Analytical Model of Resonant Quantum Excitation Transport in Molecular Chains at finite Temperatures: Application of Integral Transforms

TL;DR

This work analyzes resonance-driven excitation transport in a finite biomolecular chain subjected to thermal fluctuations. Using a Holstein/Lang-Firsov framework with mean-field treatment, it derives coupled correlation-function dynamics for right- and left-side segments and solves them analytically via Laplace transforms, yielding expressions for $V_n(t)$ in terms of modified Chebyshev polynomials $D_n(x)$ and the probability $p_n(t)=|V_n(t)|^2$. The results reveal that the excitation can coherently appear at distant sites with residence times that grow with temperature $\theta$, the polaron coupling $S$, and chain geometry, while the arrival timing also depends on the adiabatic parameter $B$ and chain length. This provides a quantitative basis for predicting how intramolecular excitations might perturb local biochemical functions and offers a route to estimate vibron–phonon interaction constants from observed migration patterns. The framework thus bridges quantum-coherent transport theory and biomolecular function under physiologically relevant conditions, with potential implications for understanding and controlling excitation-driven processes in proteins, DNA, and related systems.

Abstract

This study investigates the potential impact of intramolecular excitations on the active regions of biomolecular chains, which may play a role in physiological processes within living cells. We assumed that an excitation localized in a specific chain segment can modify its physical properties (e.g., local charge distribution or electric dipole moments), thereby altering its role in biochemical processes. As a consequence, the biochemical functionality of the molecular chain may be altered, or even disrupted. Moreover, quantum resonance effects may cause an excitation induced at one structural element to delocalize and appear at a distant site, potentially affecting the functionality of regions located far from the site where the excitation was initially induced. To investigate this phenomenon, we developed and analyzed a theoretical model in which a single excitation is induced in a particular structural element of a finite molecular chain in thermal equilibrium with its environment. The interaction between the excitation and the thermal oscillations of the chain was taken into account. Differential equations for the correlation functions were derived and solved analytically using integral transformations, providing information on the probability of finding the excitation at each site of the chain.
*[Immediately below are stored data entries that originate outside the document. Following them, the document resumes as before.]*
Lemma write_block_spec l r ot ka p ws m i U V (Q : unit → vm S → hProp) :
  at_dir d l r0 r → at_frame ot ka p → length ws = 512%nat → (m < SLOTS)%nat → 0 ≤ i < 8 → swap_at r.(store_of) U V None →
  table d ot -∗ page p ws -∗
  (∀ r', ⌜at_dir d l r0 r' ∧ swap_at r'.(store_of) U (fupd V (slot_block m + i) (head_bytes ws)) None⌝ -∗ table d ot -∗ page p ws -∗ Q tt r') -∗
  wpv (write_block ka (slot_block m) i) Q r.
Proof.
  iIntros (Hat (Hka0 & Hal & Hka & e & He & Hp & Hrd) Hws Hm Hi Hsw) "Ht Hpg HQ". unfold SLOTS, PAGE_SIZE in *.
  assert (HS : slot_block m = 800 + 8 * Z.of_nat m) by done. assert (Hb : swap_block (slot_block m + i)) by (unfold swap_block; rewrite HS; unfold SWAP_START, SWAP_END; lia).
  destruct (law_sw_acquire _ U V _ Hsw Hb) as (b & st1 & E1 & Hst1). unfold Paging.write_block.
  iApply wpv_rest_bind; [apply on_store_run; rewrite u32_small; [exact E1|rewrite HS; lia]|]. iApply wpv_rest_bind; [done|]. cbn [this set_store]. pose proof Hat as [-> _].
  iApply wpv_bind. iApply (wpv_attach d l r0 (set_store st1 r) with "Ht"); [by apply at_dir_store|]. iIntros (r1 [Hat1 Est]) "Ht". cbn [store_of set_store] in Est.
  iApply wpv_rest_bind; [done|]. pose proof Hat1 as [-> _]. iApply wpv_mem_bind. rewrite u64_small; [|unfold BLOCK_SIZE; lia].
  iApply (wpm_get_pte_ro with "Ht"); [unfold BLOCK_SIZE; lia|]. rewrite (Hrd (i * BLOCK_SIZE)); [|unfold BLOCK_SIZE; lia]. iSplit; [|by iIntros (?)].
  iIntros (a T HT) "Ht". iApply wpv_bind. iApply wpv_mem_bind. iApply (wpm_load_entry with "Ht"); [exact HT|]. iIntros "Ht".
  rewrite (Hrd (i * BLOCK_SIZE)); [|unfold BLOCK_SIZE; lia]. rewrite (proj2 (Z.eqb_neq _ _) He) Hp. iApply wpv_mem_bind.
  iApply (wpm_load_words with "Hpg"); [rewrite Hws; unfold BLOCK_WORDS; lia|]. iIntros "Hpg".
  rewrite -Est in Hst1. destruct (law_sw_store _ U V _ _ _ (head_bytes ws) Hst1) as (st2 & E2 & Hst2); [apply bytes_of_ok; rewrite length_take Hws; unfold BLOCK_WORDS; lia|].
  destruct (law_sw_sync _ U _ _ _ _ Hst2) as (st3 & E3 & Hst3). destruct (law_sw_release _ U _ _ _ Hst3) as (st4 & E4 & Hst4).
  iApply wpv_rest; [apply on_store_run; rewrite (bind_Ok _ _ _ _ _ E2); exact E3|]. iApply wpv_rest; [apply on_store_run; exact E4|].
  iApply ("HQ" with "[] Ht Hpg"). iPureIntro. split; [by apply at_dir_store, at_dir_store|done].
Qed.
(** An exception of the kernel itself never ends the process, and one of a
    program does when the process has been killed. *)
Lemma trap_leaves s s1 s2 s3 esr : set_ucontext s = Ok (tt, s1) → arch_get_esr s1 = Ok (esr, s1) → arch_reset_esr s1 = Ok (tt, s2) →
  handle_exception (Z.shiftr esr 26) (Z.land esr 0xFFFFFF) (Z.land esr (Z.shiftl 1 25)) s2 = Ok (tt, s3) →
  trap_global_handler s = if killed s3 && (Z.land KSPACE_MASK s3.(ctx).(elr) =? 0) then exit (-1) s3 else Ok (tt, s3).
Proof.
  intros E1 E2 E3 E4. unfold trap_global_handler. rewrite (bind_Ok _ _ _ _ _ E1), (bind_Ok _ _ _ _ _ E2), (bind_Ok _ _ _ _ _ E3).
  rewrite (bind_Ok _ _ _ _ _ E4), (bind_Ok _ _ s3 (killed s3) s3), (bind_Ok _ _ s3 s3.(ctx) s3) by done. by destruct (killed s3 && _).
Qed.

(** System calls and page faults, by the class in the top bits of the register. *)
Lemma handle_exception_class ec low s : 0 ≤ low < 2 ^ 26 →
  let esr := ec * 2 ^ 26 + low in
  handle_exception (Z.shiftr esr ESR_EC_SHIFT) (Z.land esr ESR_ISS_MASK) (Z.land esr ESR_IR_MASK) s =
  if decide (ec = 0x15) then syscall_entry s
  else if decide (ec = 0) then (if decide (2 ^ 25 ≤ low) then Fail Panicked else interrupt s)
  else if decide (ec ∈ [0x20; 0x21; 0x24; 0x25]) then
    match pgfault (low mod 2 ^ 24) s with Ok (r, s') => if decide (r = 0) then Ok (tt, s') else Fail Panicked | Fail e => Fail e end
  else Fail Panicked.
Proof.
  intros Hlow esr. assert (Eec : Z.shiftr esr ESR_EC_SHIFT = ec).
  { unfold ESR_EC_SHIFT, esr. rewrite Z.shiftr_div_pow2 by done. rewrite Z.div_add_l by done. rewrite Z.div_small by done. lia. }
  assert (Eiss : Z.land esr ESR_ISS_MASK = low mod 2 ^ 24).
  { change ESR_ISS_MASK with (Z.ones 24). rewrite Z.land_ones by done. unfold esr. replace (ec * 2 ^ 26) with (ec * 4 * 2 ^ 24) by lia.
    rewrite Z.add_comm, Z.mod_add by done. done. }
  assert (Eir : Z.land esr ESR_IR_MASK =? 0 = negb (bool_decide (2 ^ 25 ≤ low))).
  { change ESR_IR_MASK with (2 ^ 25). rewrite land_bit by done. f_equal. rewrite Z.testbit_eqb by done. unfold esr.
    replace (ec * 2 ^ 26 + low) with (low + ec * 2 * 2 ^ 25) by lia. rewrite Z.div_add by done.
    replace (low / 2 ^ 25 + ec * 2) with (low / 2 ^ 25 + ec * 2) by lia. rewrite Z.mod_add by done. case_bool_decide as D.
    - assert (low / 2 ^ 25 = 1) as -> by (symmetry; apply (Z.div_unique low (2 ^ 25) 1 (low - 2 ^ 25)); lia). done.
    - rewrite Z.div_small by lia. done. }
  rewrite Eec, Eiss. unfold handle_exception. rewrite Eir. unfold ESR_EC_UNKNOWN, ESR_EC_SVC64, ESR_EC_IABORT_EL0, ESR_EC_IABORT_EL1, ESR_EC_DABORT_EL0, ESR_EC_DABORT_EL1.
  destruct (Z.eqb_spec ec 0) as [->|H1].
  { rewrite decide_False, decide_True by done. case_bool_decide; case_decide; done. }
  destruct (Z.eqb_spec ec 0x15) as [->|H2]; [done|]. rewrite !decide_False by done.
  destruct (((ec =? 0x20) || (ec =? 0x21)) || (ec =? 0x24) || (ec =? 0x25)) eqn:E.
  - rewrite decide_True. { rewrite bind_run. destruct (pgfault _ s) as [[r s']|]; [|done]. destruct (Z.eqb_spec r 0), (decide (r = 0)); done. }
    rewrite !orb_true_iff, !Z.eqb_eq in E. set_solver.
  - rewrite decide_False; [done|]. rewrite !orb_false_iff, !Z.eqb_neq in E. set_solver.
Qed.
End traps.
The results show that both the probability of finding the excitation at distant sites and its residence time depend on the chain's physical characteristics, temperature, and initial excitation location.

Figures (8)

• Figure 1: Understanding the excitation migration through BmC is particularly important in the bioenergetics of living cells. The figure shows a schematic representation of energy quantum transport along the polypeptide MC.
• Figure 2: A schematic representation of the considered MC structure. The SE where the excitation is initially induced is labeled as $0$. On the left side of the $0$--th SE, there are $M$ SEs, numbered from 1 to $M$, while on the right side, there are $N$ SEs, numbered from 1 to $N$.
• Figure 3: Time probability distribution $p_9(\tau)=|V_9(\tau)|^2$ of excitation appearance on last ($9$th) node, for different values of system temperatures. Here, $S=0.3$ and $B=0.1$.
• Figure 4: Time probability distribution $p_9(\tau)=|V_9(\tau)|^2$ of excitation appearance on last ($9$th) node, for different values $S$. Here, $B=0.1$ and $\theta=4$.
• Figure 5: Time distribution of the excitation probability on the last node of the MC. Parameters: $S=0.3$, $B=0.1$, $\theta=4$. Excitation was induced at the second SE from the left.